Art. 25, Lei 8.666/93
Da Singularidade do Objeto
A singularidade do objeto pretendido pela Administração é o ponto fundamental da Inexigibilidade da presente contratação. Segundo os ensinamentos de Jorge Ulisses Jacoby Fernandes a notória especialização não inviabiliza a competição, a menos que ela seja imprescindível à realização de um determinado serviço singular e mais do que isso, que a notoriedade apresente relação direta e imediata com a singularidade do objeto. “É imperioso que o serviço a ser contratado apresente uma singularidade que inviabilize a competição entre os diversos profissionais técnicos especializados". No entender de Marçal Justen Filho, a singularidade do objeto se caracteriza diante de situação anômala, incomum, impossível de ser enfrentada satisfatoriamente por todo e qualquer profissional especializado, envolvendo casos que demandam mais do que simples especialização, pois apresentam complexidades que impedem a obtenção de solução satisfatória a partir da contratação de qualquer profissional, ainda que especializado.

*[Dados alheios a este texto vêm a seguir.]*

(* ===== verification/SinksSpec.v ===== *)
(** * Correctness of the sinks

    What a node publishes is what its event log records, and what each sink makes of it when writes
    fail and queues fill. *)

From stdpp Require Import list.
From S2P Require Import Prelude BTree Fixed Order OrderBook MatchEvent StateMachine MarketMessage MarketData Bridge Sinks.

(** ** What an entry publishes *)

Section Entries.
Context `{RaftTypes} `{I256Ops}.
Implicit Types (s : StateMachineStoreInner) (fx : Effects) (node : NodeLocal).

(** From one store and its effects to the next: events were recorded, and the same were published. *)
Definition publishes_recorded s fx s' fx' : Prop :=
  exists evs, events s' `suffix_of` events s ++ evs /\ published fx' = published fx ++ evs.

Lemma publishes_refl s s' fx resets :
  events s' = events s -> publishes_recorded s fx s' (mkEffects (fx_publishes fx) resets).
Proof. intros E. exists []. by rewrite !app_nil_r, E. Qed.

Lemma publishes_trans s1 fx1 s2 fx2 s3 fx3 :
  publishes_recorded s1 fx1 s2 fx2 -> publishes_recorded s2 fx2 s3 fx3 -> publishes_recorded s1 fx1 s3 fx3.
Proof.
  intros (e1 & S1 & P1) (e2 & S2 & P2). exists (e1 ++ e2). rewrite !app_assoc, <- P1. split; [|done].
  etrans; [exact S2|by apply suffix_app].
Qed.

Lemma trim_front_suffix {A} max : forall (l : list A) ev, (trim_front max l ev).1 `suffix_of` l.
Proof.
  induction l as [|x l IH]; intros ev; cbn [trim_front]; [done|].
  case_bool_decide; [by apply suffix_cons_r|done].
Qed.

Lemma record_events_suffix evs s : events (record_events evs s) `suffix_of` events s ++ evs.
Proof.
  unfold record_events, trim_events. cbn [events events_evicted max_events set_events].
  pose proof (trim_front_suffix (max_events s) (events s ++ evs) (events_evicted s)) as Hs.
  by destruct (trim_front _ _ _).
Qed.

Lemma take_market_frame_events li seq ts id evs s : events (take_market_frame li seq ts id evs s).2 = events s.
Proof.
  unfold take_market_frame. destruct (market_data s) as [enabled|]; [|done].
  destruct (take_depth_journal _). destruct enabled; cbn; [|done]. by destruct (_ && _).
Qed.

(** The end of every arm: [evs] were recorded in [s1], and are published. *)
Lemma publishes_push s s1 fx evs market :
  events s1 `suffix_of` events s ++ evs ->
  publishes_recorded s fx s1
    (if negb (bool_decide (evs = [])) || bool_decide (market <> None)
     then mkEffects (fx_publishes fx ++ [mkPublish evs market]) (fx_resets fx) else fx).
Proof.
  intros Hs. exists evs. split; [done|]. unfold published.
  destruct (negb _ || _) eqn:E; cbn [fx_publishes].
  - rewrite fmap_app, join_app. cbn. by rewrite app_nil_r.
  - apply orb_false_iff in E as [E _]. apply negb_false_iff, bool_decide_eq_true in E as ->. by rewrite app_nil_r.
Qed.

Lemma finish_publishes li seq ts id evs s0 s fx resp n s' fx' :
  events s = events s0 -> finish li seq ts id evs (record_events evs s) fx = (resp, n, s', fx') ->
  publishes_recorded s0 fx s' fx'.
Proof.
  intros E. unfold finish. pose proof (take_market_frame_events li seq ts id evs (record_events evs s)) as Em.
  destruct (take_market_frame _ _ _ _ _ _) as [market s1]. intros [= _ _ <- <-]. apply publishes_push.
  cbn in Em. rewrite Em, <- E. apply record_events_suffix.
Qed.

Lemma record_submission_events id seq li first n s : events (record_submission id seq li first n s) = events s.
Proof. unfold record_submission, trim_submissions. by destruct (trim_submissions_loop _ _ _ _) as [[? ?] ?]. Qed.

Lemma configure_symbol_events config s : events (configure_symbol config s).2 = events s.
Proof.
  unfold configure_symbol. destruct (validate config); [|done]. destruct (symbol_locked s); [done|].
  by destruct (negb _ || negb _ || negb _).
Qed.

Vejamos essa deliberação do TCU:
O Processo TC-013.263/93-5, firmando posicionamento no sentido de que a contratação direta de profissionais, ainda que renomados, inclusive Ministro aposentado do Supremo Tribunal Federal, é irregular porque os serviços contratados não eram de natureza singular a ponto de justificar a inviabilidade de competição.
“Singular não significa necessariamente único. A singularidade de um serviço diz respeito a sua invulgaridade, especialidade ou notabilidade, quer dizer que não se trata de algo corriqueiro (...) A existência de outros profissionais que possam prestar o serviço não basta para retirar sua singularidade.”(Acórdão 410/2001).
Não obstante dessa lnha de 'pensamento', a egrégia corte do Estado de São Paulo (TCE), decidiu:
“Inexigibilidade de licitação. Notória especialização. Não evidenciada a singularidade dos serviços. Ainda que a contratada detenha conhecimentos técnicos necessários a caracterizá-la como notoriamente especializada, tal aspecto isoladamente não autoriza a celebração direta do ajuste, eis que a inexigibilidade licitatória só se justifica quando conjugado a este requisito: o da singularidade dos serviços”.
Jacoby nos explicita de forma mais simples e objetiva essa tal 'singularidade':
"apagar um incêndio é atividade que pode ser executada por qualquer bombeiro; mas, debelar um incêndio em um poço de petróleo apresenta-se como atividade de natureza singular"
Tão logo administrador, faça constar nos autos do PA , obrigatoriamente, a razão da escolha do fornecedor, em atendimento ao art. 26, parágrafo único, inciso II, da Lei nº 8.666/93, justificativa da escolha do fornecedor, do preço e a 'notória' especialização/singularidade do objeto.
Texto retirado do material Capacitar Licitações, com alterações feitas por mim.